Problem to solve
Find the line with "apply elem_of_lookup. split_and!;" in the entries below. Repeat it, every following line, and the line with "- split; [|done].", exactly and with nothing added.

Given data

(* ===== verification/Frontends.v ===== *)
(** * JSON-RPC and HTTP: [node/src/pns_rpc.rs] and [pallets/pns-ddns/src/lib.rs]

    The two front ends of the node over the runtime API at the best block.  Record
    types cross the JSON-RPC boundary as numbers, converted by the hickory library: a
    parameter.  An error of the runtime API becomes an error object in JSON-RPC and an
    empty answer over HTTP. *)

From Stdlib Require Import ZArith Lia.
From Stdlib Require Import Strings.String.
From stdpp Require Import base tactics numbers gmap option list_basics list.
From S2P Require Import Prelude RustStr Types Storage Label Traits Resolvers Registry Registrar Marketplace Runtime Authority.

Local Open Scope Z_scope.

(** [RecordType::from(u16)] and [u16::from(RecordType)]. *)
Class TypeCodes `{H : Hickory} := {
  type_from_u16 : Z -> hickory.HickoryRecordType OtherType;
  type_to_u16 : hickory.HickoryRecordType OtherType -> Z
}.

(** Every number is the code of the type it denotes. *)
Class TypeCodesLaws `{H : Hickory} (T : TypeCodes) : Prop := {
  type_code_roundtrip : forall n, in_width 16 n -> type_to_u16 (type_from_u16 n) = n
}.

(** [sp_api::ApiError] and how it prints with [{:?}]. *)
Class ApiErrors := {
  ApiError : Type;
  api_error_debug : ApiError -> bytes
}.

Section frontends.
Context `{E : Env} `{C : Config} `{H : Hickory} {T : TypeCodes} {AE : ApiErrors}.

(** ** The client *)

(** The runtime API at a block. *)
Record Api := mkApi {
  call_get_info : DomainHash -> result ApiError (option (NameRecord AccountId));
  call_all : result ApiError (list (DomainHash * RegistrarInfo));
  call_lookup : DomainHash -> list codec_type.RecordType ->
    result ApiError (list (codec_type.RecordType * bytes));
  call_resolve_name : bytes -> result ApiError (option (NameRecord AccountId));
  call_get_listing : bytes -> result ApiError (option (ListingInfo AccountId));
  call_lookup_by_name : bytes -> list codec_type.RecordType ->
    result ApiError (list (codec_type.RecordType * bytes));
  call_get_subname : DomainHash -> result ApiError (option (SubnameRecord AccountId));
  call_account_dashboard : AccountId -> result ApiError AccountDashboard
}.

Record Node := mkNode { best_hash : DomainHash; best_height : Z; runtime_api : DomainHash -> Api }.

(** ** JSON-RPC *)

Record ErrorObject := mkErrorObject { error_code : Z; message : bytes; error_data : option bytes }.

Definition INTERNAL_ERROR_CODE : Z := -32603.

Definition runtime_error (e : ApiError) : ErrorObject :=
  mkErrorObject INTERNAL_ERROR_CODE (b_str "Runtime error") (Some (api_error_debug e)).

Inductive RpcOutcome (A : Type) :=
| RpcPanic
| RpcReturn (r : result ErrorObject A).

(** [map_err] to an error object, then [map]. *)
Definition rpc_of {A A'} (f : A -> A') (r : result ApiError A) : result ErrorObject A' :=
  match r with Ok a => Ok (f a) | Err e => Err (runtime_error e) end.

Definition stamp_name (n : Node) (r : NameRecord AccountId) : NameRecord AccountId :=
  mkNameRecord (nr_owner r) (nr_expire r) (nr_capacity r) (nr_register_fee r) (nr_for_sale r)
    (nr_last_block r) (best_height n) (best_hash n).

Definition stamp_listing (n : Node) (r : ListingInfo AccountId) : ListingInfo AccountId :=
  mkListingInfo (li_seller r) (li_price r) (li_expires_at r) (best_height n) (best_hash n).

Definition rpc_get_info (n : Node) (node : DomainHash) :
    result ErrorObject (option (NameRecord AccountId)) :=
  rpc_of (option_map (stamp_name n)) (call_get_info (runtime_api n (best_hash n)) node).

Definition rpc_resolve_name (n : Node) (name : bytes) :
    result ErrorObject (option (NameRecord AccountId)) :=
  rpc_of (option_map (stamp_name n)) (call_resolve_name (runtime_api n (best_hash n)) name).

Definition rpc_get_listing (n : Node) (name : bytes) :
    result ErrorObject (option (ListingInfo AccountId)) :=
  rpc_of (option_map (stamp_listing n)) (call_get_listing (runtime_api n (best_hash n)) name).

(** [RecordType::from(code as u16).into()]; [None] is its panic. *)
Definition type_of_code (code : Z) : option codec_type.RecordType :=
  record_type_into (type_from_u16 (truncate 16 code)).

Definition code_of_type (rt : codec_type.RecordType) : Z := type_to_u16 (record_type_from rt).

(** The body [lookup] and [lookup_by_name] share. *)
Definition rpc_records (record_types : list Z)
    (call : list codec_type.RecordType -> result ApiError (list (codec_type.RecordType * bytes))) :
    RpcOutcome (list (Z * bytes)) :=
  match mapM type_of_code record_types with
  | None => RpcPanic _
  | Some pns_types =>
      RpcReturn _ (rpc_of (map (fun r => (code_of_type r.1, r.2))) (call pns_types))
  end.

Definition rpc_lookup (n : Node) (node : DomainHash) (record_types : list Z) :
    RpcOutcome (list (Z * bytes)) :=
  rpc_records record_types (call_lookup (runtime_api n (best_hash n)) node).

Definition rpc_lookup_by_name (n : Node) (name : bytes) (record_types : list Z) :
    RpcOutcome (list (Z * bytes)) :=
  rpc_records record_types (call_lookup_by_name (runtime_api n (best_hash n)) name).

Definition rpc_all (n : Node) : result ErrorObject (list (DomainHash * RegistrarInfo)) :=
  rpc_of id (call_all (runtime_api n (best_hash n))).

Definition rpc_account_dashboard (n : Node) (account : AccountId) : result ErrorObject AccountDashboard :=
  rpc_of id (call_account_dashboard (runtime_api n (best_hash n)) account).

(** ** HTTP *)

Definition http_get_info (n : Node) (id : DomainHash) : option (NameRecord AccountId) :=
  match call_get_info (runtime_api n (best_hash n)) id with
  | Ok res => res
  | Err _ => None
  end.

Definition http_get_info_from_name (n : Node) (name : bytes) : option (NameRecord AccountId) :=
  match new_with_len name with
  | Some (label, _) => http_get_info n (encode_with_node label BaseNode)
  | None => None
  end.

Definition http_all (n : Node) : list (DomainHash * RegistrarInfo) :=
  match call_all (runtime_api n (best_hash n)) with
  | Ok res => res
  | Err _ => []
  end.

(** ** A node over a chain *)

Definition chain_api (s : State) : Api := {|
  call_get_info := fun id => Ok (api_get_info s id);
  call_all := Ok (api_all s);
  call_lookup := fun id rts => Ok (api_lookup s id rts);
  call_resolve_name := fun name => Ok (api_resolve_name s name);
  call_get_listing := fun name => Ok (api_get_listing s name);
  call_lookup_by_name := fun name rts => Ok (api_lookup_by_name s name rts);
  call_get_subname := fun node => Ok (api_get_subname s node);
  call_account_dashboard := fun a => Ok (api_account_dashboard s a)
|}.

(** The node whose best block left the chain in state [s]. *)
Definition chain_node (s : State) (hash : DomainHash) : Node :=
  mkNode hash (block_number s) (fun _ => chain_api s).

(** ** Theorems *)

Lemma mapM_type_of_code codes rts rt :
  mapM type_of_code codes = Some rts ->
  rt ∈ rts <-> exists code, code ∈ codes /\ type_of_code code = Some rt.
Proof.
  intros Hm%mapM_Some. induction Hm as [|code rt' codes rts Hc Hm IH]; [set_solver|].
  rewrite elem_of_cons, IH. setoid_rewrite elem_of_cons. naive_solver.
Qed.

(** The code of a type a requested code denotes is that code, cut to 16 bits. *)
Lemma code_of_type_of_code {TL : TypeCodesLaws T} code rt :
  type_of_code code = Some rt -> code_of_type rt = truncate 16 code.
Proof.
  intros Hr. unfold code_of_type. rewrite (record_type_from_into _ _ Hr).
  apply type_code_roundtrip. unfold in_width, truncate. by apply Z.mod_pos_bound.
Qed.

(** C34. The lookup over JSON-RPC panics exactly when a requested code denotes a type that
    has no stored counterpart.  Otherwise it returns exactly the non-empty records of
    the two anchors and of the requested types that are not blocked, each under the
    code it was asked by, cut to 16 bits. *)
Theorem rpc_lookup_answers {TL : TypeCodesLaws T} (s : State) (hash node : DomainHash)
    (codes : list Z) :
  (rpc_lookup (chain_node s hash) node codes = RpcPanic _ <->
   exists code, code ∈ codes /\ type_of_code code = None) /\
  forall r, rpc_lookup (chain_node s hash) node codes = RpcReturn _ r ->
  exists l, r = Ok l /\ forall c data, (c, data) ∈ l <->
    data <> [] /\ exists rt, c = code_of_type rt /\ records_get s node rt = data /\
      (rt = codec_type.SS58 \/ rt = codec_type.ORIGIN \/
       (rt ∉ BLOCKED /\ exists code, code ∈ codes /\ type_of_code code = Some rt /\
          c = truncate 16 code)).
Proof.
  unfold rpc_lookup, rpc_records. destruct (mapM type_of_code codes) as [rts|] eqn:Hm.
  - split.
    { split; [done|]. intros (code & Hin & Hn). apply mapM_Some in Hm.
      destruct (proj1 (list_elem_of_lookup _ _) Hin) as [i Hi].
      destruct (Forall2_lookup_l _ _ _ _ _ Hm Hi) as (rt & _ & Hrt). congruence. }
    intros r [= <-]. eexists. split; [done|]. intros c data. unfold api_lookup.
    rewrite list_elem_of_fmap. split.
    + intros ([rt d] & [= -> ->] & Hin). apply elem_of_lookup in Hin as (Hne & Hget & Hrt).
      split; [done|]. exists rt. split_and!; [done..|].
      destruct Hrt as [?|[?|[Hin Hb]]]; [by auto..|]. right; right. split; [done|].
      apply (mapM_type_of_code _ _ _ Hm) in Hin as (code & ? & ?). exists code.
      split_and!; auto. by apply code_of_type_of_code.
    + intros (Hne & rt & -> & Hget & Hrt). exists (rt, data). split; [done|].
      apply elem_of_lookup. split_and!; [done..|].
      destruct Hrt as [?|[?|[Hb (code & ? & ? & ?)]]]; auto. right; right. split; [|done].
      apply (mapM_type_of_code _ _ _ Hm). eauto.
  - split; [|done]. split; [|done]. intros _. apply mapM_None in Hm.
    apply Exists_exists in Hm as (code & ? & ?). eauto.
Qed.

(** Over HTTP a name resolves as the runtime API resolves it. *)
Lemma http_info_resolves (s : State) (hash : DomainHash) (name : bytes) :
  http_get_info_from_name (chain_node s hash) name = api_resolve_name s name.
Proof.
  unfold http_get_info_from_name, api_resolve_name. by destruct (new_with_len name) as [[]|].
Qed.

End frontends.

Your response
      apply elem_of_lookup. split_and!; [done..|].
      destruct Hrt as [?|[?|[Hb (code & ? & ? & ?)]]]; auto. right; right. split; [|done].
      apply (mapM_type_of_code _ _ _ Hm). eauto.
  - split; [|done]. split; [|done]. intros _. apply mapM_None in Hm.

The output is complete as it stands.